= Edi Hila =

Edi Hila (born 1944) is an Albanian painter. His work often chronicles the social and political transformation of Albania across the communist era, the collapse of the regime, and its aftermath. He has been described as a painter of the "Albanian transition." His work has been included in documenta 14 (2017). He has represented Albania at the Venice Biennale (1999), and his work is held in the collections of the Centre Pompidou and the National Gallery of Arts in Tirana, among others.

== Early life and education ==

Hila was born in Shkodër, Albania, in 1944. He studied painting at the National Academy of Art in Tirana, where he was trained in the socialist-realist idiom.

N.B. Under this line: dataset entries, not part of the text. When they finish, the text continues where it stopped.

(** * Postman subset generator: the collection filters of
    [build/postman_operations.py] and the exit-code boundary of
    [build/generate_postman_collection_subset.py].

    The Python functions work on the values that [json.load] produces:
    [dict] (string keys, insertion ordered), [list], [str], [int], [float],
    [bool] and [None].  The [logger] argument of every function only writes
    log lines and is left out of the embedding.  The functions on trees are
    total: the interpreter's recursion limit appears only in the object-store
    model, as fuel.  A [str] is a sequence of one-byte characters. *)

From Stdlib Require Import ZArith String List SpecFloat.
From stdpp Require Import gmap strings list.

Local Open Scope string_scope.
Local Open Scope list_scope.
Local Open Scope nat_scope.

(** ** Decoded JSON values *)

Unset Elimination Schemes.
Inductive json : Type :=
| JNull                                   (* None *)
| JBool (b : bool)
| JInt (z : Z)
| JFloat (f : spec_float)
| JStr (s : string)
| JArr (xs : list json)                   (* list *)
| JObj (kvs : list (string * json)).      (* dict, in insertion order *)
Set Elimination Schemes.

(** Structural induction that reaches the elements of lists and the values
    of dicts. *)
Definition json_ind (P : json → Prop)
    (HNull : P JNull) (HBool : ∀ b, P (JBool b)) (HInt : ∀ z, P (JInt z))
    (HFloat : ∀ f, P (JFloat f)) (HStr : ∀ s, P (JStr s))
    (HArr : ∀ xs, Forall P xs → P (JArr xs))
    (HObj : ∀ kvs, Forall (λ kv, P kv.2) kvs → P (JObj kvs)) : ∀ t, P t :=
  fix rec (t : json) : P t :=
    match t with
    | JNull => HNull
    | JBool b => HBool b
    | JInt z => HInt z
    | JFloat f => HFloat f
    | JStr s => HStr s
    | JArr xs =>
        HArr xs ((fix elems (l : list json) : Forall P l :=
                    match l with
                    | [] => List.Forall_nil P
                    | x :: l' => List.Forall_cons P x l' (rec x) (elems l')
                    end) xs)
    | JObj kvs =>
        HObj kvs ((fix vals (l : list (string * json)) : Forall (λ kv, P kv.2) l :=
                     match l with
                     | [] => List.Forall_nil _
                     | kv :: l' => List.Forall_cons (λ kv, P kv.2) kv l' (rec kv.2) (vals l')
                     end) kvs)
    end.

(** ** Dict operations on the insertion-ordered representation *)

Definition dict : Type := list (string * json).

(** The operations are shared with the object store below, where the values
    of a dict are references, hence the parameter [V]. *)

(** [d.get(k)]: the value under [k], if any. *)
Fixpoint dict_get {V : Type} (k : string) (d : list (string * V)) : option V :=
  match d with
  | [] => None
  | (k', v) :: d' => if String.eqb k' k then Some v else dict_get k d'
  end.

(** [k in d] *)
Definition dict_mem {V : Type} (k : string) (d : list (string * V)) : bool :=
  match dict_get k d with Some _ => true | None => false end.

(** [d[k] = v]: an existing key keeps its position, a new key goes last. *)
Fixpoint dict_set {V : Type} (k : string) (v : V) (d : list (string * V))
    : list (string * V) :=
  match d with
  | [] => [(k, v)]
  | (k', v') :: d' =>
      if String.eqb k' k then (k', v) :: d' else (k', v') :: dict_set k v d'
  end.

(** A dict holds each key once. *)
Fixpoint keys_distinct {V : Type} (d : list (string * V)) : bool :=
  match d with
  | [] => true
  | (k, _) :: d' => negb (dict_mem k d') && keys_distinct d'
  end.

(** Values [json.load] can produce: every dict, at any depth, has distinct
    keys. *)
Fixpoint wf (t : json) : bool :=
  match t with
  | JObj kvs => keys_distinct kvs && forallb (λ kv, wf kv.2) kvs
  | JArr xs => forallb wf xs
  | _ => true
  end.

(** ** Python operators on decoded JSON values *)

(** Truth value, as tested by [not x] and [if x]. *)
Definition truthy (t : json) : bool :=
  match t with
  | JNull => false
  | JBool b => b
  | JInt z => negb (Z.eqb z 0)
  | JFloat f => match f with S754_zero _ => false | _ => true end
  | JStr s => negb (String.eqb s "")
  | JArr xs => match xs with [] => false | _ => true end
  | JObj kvs => match kvs with [] => false | _ => true end
  end.

Inductive number : Type := NInt (z : Z) | NFloat (f : spec_float).

(** [bool] is a subclass of [int]; the three numeric types compare by
    value. *)
Definition as_number (t : json) : option number :=
  match t with
  | JBool b => Some (NInt (Z.b2z b))
  | JInt z => Some (NInt z)
  | JFloat f => Some (NFloat f)
  | _ => None
  end.

(** An [int] equals a [float] when they denote the same real number. *)
Definition int_eq_float (z : Z) (f : spec_float) : bool :=
  match f with
  | S754_zero _ => Z.eqb z 0
  | S754_finite s m e =>
      let sm := if s then Z.neg m else Z.pos m in
      if (0 <=? e)%Z then Z.eqb z (sm * 2 ^ e) else Z.eqb (z * 2 ^ (- e)) sm
  | _ => false
  end.

Definition number_eq (a b : number) : bool :=
  match a, b with
  | NInt x, NInt y => Z.eqb x y
  | NInt x, NFloat f => int_eq_float x f
  | NFloat f, NInt x => int_eq_float x f
  | NFloat f, NFloat g => SFeqb f g
  end.

(** [x] and [e] are both the NaN float.  [json.load] has one float object for
    NaN and returns that object wherever a document says [NaN], so two NaN
    values decoded in one run are the same object: [x is e] holds, although
    [x == e] does not.  NaN is the only decoded value that is not equal to
    itself, hence the only one on which a test [x is e or x == e] does not
    come down to [x == e]. *)
Definition shared_nan (x e : json) : bool :=
  match x, e with
  | JFloat S754_nan, JFloat S754_nan => true
  | _, _ => false
  end.

(** [a == b].  Two lists compare their elements, and two dicts their values,
    by [x is y or x == y]: inside a container the NaN object matches itself,
    while [NaN == NaN] on its own is false. *)
Fixpoint py_eq (a b : json) : bool :=
  match a with
  | JNull => match b with JNull => true | _ => false end
  | JStr s => match b with JStr s' => String.eqb s s' | _ => false end
  | JArr xs =>
      match b with
      | JArr ys =>
          (fix elems (l l' : list json) : bool :=
             match l, l' with
             | [], [] => true
             | x :: r, y :: r' => (shared_nan x y || py_eq x y) && elems r r'
             | _, _ => false
             end) xs ys
      | _ => false
      end
  | JObj d =>
      match b with
      | JObj d' =>
          Nat.eqb (length d) (length d') &&
          (fix vals (l : list (string * json)) : bool :=
             match l with
             | [] => true
             | (k, v) :: r =>
                 match dict_get k d' with
                 | Some v' => shared_nan v v' || py_eq v v'
                 | None => false
                 end && vals r
             end) d
      | _ => false
      end
  | _ =>
      match as_number a, as_number b with
      | Some x, Some y => number_eq x y
      | _, _ => false
      end
  end.

(** [x is e or x == e], the comparison that [in] makes on the elements of a
    list. *)
Definition py_is_or_eq (x e : json) : bool := shared_nan x e || py_eq x e.

(** ** Exceptions *)

Inductive exn : Type :=
| FileNotFoundError
| IsADirectoryError
| JSONDecodeError
| KeyError
| TypeError
| AttributeError
| PermissionError
| UnicodeDecodeError.

Inductive result (A : Type) : Type :=
| Ok (a : A)
| Raise (e : exn).
Arguments Ok {A} a.
Arguments Raise {A} e.

(** The error monad of a Python call that may raise; [x ← r; k] runs [k] on
    the value of [r] and lets an exception of [r] through. *)
#[global] Instance result_bind : MBind result :=
  λ A B (k : A → result B) (r : result A),
    match r with
    | Ok a => k a
    | Raise e => Raise e
    end.

(** [sub in s] on two strings. *)
Fixpoint is_substring (sub s : string) : bool :=
  String.prefix sub s ||
  match s with
  | EmptyString => false
  | String _ s' => is_substring sub s'
  end.

(** [x in c].  A list is searched for an element [e] with
    [x is e or x == e]; a dict looks the key up, which hashes [x] first; a
    string accepts only a string on the left; nothing else is a container. *)
Definition py_in (x c : json) : result bool :=
  match c with
  | JArr ys => Ok (existsb (py_is_or_eq x) ys)
  | JObj d =>
      match x with
      | JArr _ | JObj _ => Raise TypeError
      | JStr k => Ok (dict_mem k d)
      | _ => Ok false
      end
  | JStr s =>
      match x with
      | JStr sub => Ok (is_substring sub s)
      | _ => Raise TypeError
      end
  | _ => Raise TypeError
  end.

(** ** [remove_descriptions] *)

Fixpoint remove_descriptions (data : json) : json :=
  match data with
  | JObj kvs =>
      JObj ((fix loop (items : list (string * json)) (result : dict) : dict :=
               match items with
               | [] => result
               | (key, value) :: rest =>
                   if String.eqb key "description" then loop rest result
                   else loop rest (dict_set key (remove_descriptions value) result)
               end) kvs [])
  | JArr xs => JArr (List.map remove_descriptions xs)
  | _ => data
  end.

(** ** [filter_by_endpoint_type] *)

Definition is_None (t : json) : bool :=
  match t with JNull => true | _ => false end.

(** ['request' in data and isinstance(data['request'], dict) and
    'method' in data['request']]; when it holds, the value of
    [data['request']['method']]. *)
Definition request_method (data : dict) : option json :=
  match dict_get "request" data with
  | Some (JObj request) => dict_get "method" request
  | _ => None
  end.

(** The absent result is Python's [None], which is also what a JSON [null]
    decodes to. *)
Fixpoint filter_by_endpoint_type (data : json) (endpoint_type : string) : json :=
  match data with
  | JObj kvs =>
      let excluded :=
        match request_method kvs with
        | Some method => negb (py_eq method (JStr endpoint_type))
        | None => false
        end in
      if excluded then JNull
      else
        let result :=
          (fix loop (items : list (string * json)) (result : dict) : dict :=
             match items with
             | [] => result
             | (key, value) :: rest =>
                 let filtered_value := filter_by_endpoint_type value endpoint_type in
                 if is_None filtered_value then loop rest result
                 else loop rest (dict_set key filtered_value result)
             end) kvs [] in
        if dict_mem "item" kvs
           && negb (truthy (default (JArr []) (dict_get "item" result)))
        then JNull
        else JObj result
  | JArr xs =>
      let filtered_list :=
        (fix elems (l : list json) : list json :=
           match l with
           | [] => []
           | item :: l' =>
               let filtered_item := filter_by_endpoint_type item endpoint_type in
               if is_None filtered_item then elems l' else filtered_item :: elems l'
           end) xs in
      if truthy (JArr filtered_list) then JArr filtered_list else JNull
  | _ => data
  end.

== Career under the communist regime ==

In the early 1970s, Hila painted Planting of Trees (variously dated 1971 or 1972), a work whose use of colour and departure from the doctrines of socialist realism brought him into conflict with dictator Hoxha regime's cultural authorities. As a result, Hila was banned from working as an artist and sentenced to several years of forced labour at a state-run poultry processing plant, where he worked loading sacks of grain. During this period, he secretly produced a series of drawings documenting the workers' lives, later known as the Poultry series (1974–77).

== Painting since 1990 ==
Following the collapse of the Hoxha regime in the early 1990s, Hila returned to painting, developing a reduced, distinctively flat style to document Albania's social and political transformation. His Comfort series (1997) responded to the 1997 collapse of pyramid investment schemes in the country, while his Boulevard series (2015) presents symmetrically composed, muted renderings of Tirana's architecture and public spaces. Hila has also taught for many years at the National Academy of Art (later the University of Fine Arts) in Tirana, where his students have included the curator Edi Muka.

== Exhibitions ==

Hila took part in the Venice Biennale in 1999, and his work was included in After the Wall at the Moderna Museet, Stockholm (1999), which travelled to the Hamburger Bahnhof, Berlin, and the Ludwig Museum, Budapest. In 2017, he participated in documenta 14 in Athens and Kassel.

In 2017–18, the Museum of Modern Art in Warsaw and the National Gallery of Arts, Tirana, jointly presented Edi Hila: Painter of Transformation, the artist's first retrospective in Albania, accompanied by a monograph published by Sternberg Press. In 2025–26, the Hamburger Kunsthalle and Moderna Museet Malmö jointly presented a suvery exhibition of Hila's work.

His work is held in the collections of the Centre Pompidou, Paris; the Museum of Modern Art, Warsaw; the National Gallery of Arts, Tirana; the Fonds municipal d'art contemporain de la Ville de Paris; and FRAC Pays de la Loire, among others. He is represented by Galerie Mitterrand, Paris.